*** THE DATA Section Begins ***
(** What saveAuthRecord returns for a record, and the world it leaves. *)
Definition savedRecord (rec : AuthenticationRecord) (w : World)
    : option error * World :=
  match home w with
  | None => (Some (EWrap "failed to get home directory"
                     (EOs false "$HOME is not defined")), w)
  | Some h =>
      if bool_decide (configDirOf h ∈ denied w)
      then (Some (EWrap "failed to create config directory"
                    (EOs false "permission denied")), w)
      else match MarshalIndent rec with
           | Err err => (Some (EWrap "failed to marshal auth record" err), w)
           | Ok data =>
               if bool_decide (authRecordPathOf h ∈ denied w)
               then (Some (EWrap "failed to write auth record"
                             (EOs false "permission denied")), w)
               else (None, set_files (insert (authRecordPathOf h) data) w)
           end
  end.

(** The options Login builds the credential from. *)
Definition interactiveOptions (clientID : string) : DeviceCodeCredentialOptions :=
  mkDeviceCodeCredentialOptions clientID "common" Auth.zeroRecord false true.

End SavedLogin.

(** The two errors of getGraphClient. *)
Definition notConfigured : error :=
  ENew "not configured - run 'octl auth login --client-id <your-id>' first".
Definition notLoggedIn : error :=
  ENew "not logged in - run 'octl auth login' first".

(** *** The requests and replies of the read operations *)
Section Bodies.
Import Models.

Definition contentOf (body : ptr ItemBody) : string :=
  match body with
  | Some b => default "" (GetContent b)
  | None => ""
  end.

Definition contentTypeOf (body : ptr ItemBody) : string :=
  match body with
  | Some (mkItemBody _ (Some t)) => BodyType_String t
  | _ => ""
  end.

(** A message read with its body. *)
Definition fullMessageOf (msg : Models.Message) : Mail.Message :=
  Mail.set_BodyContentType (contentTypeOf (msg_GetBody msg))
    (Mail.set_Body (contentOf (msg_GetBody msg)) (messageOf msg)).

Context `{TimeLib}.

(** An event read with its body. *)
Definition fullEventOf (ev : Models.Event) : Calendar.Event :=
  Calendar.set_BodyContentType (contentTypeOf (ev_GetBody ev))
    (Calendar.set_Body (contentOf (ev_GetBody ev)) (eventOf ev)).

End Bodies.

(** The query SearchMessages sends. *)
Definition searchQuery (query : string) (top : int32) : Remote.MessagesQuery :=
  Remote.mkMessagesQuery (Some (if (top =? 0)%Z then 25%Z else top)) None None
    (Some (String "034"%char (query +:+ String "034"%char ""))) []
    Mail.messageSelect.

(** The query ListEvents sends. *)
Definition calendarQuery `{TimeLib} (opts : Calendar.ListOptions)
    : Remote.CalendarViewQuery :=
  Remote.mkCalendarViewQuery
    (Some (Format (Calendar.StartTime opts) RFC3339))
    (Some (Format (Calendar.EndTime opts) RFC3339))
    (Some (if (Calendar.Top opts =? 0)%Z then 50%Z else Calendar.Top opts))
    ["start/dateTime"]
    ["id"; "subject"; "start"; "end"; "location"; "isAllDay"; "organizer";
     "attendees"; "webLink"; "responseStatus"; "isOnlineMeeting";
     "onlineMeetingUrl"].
*** THE DATA Section Ends ***
Every line in the data that holds "contentTypeOf" should be copied out.

-- SOLUTION --
Definition contentTypeOf (body : ptr ItemBody) : string :=
  Mail.set_BodyContentType (contentTypeOf (msg_GetBody msg))
  Calendar.set_BodyContentType (contentTypeOf (ev_GetBody ev))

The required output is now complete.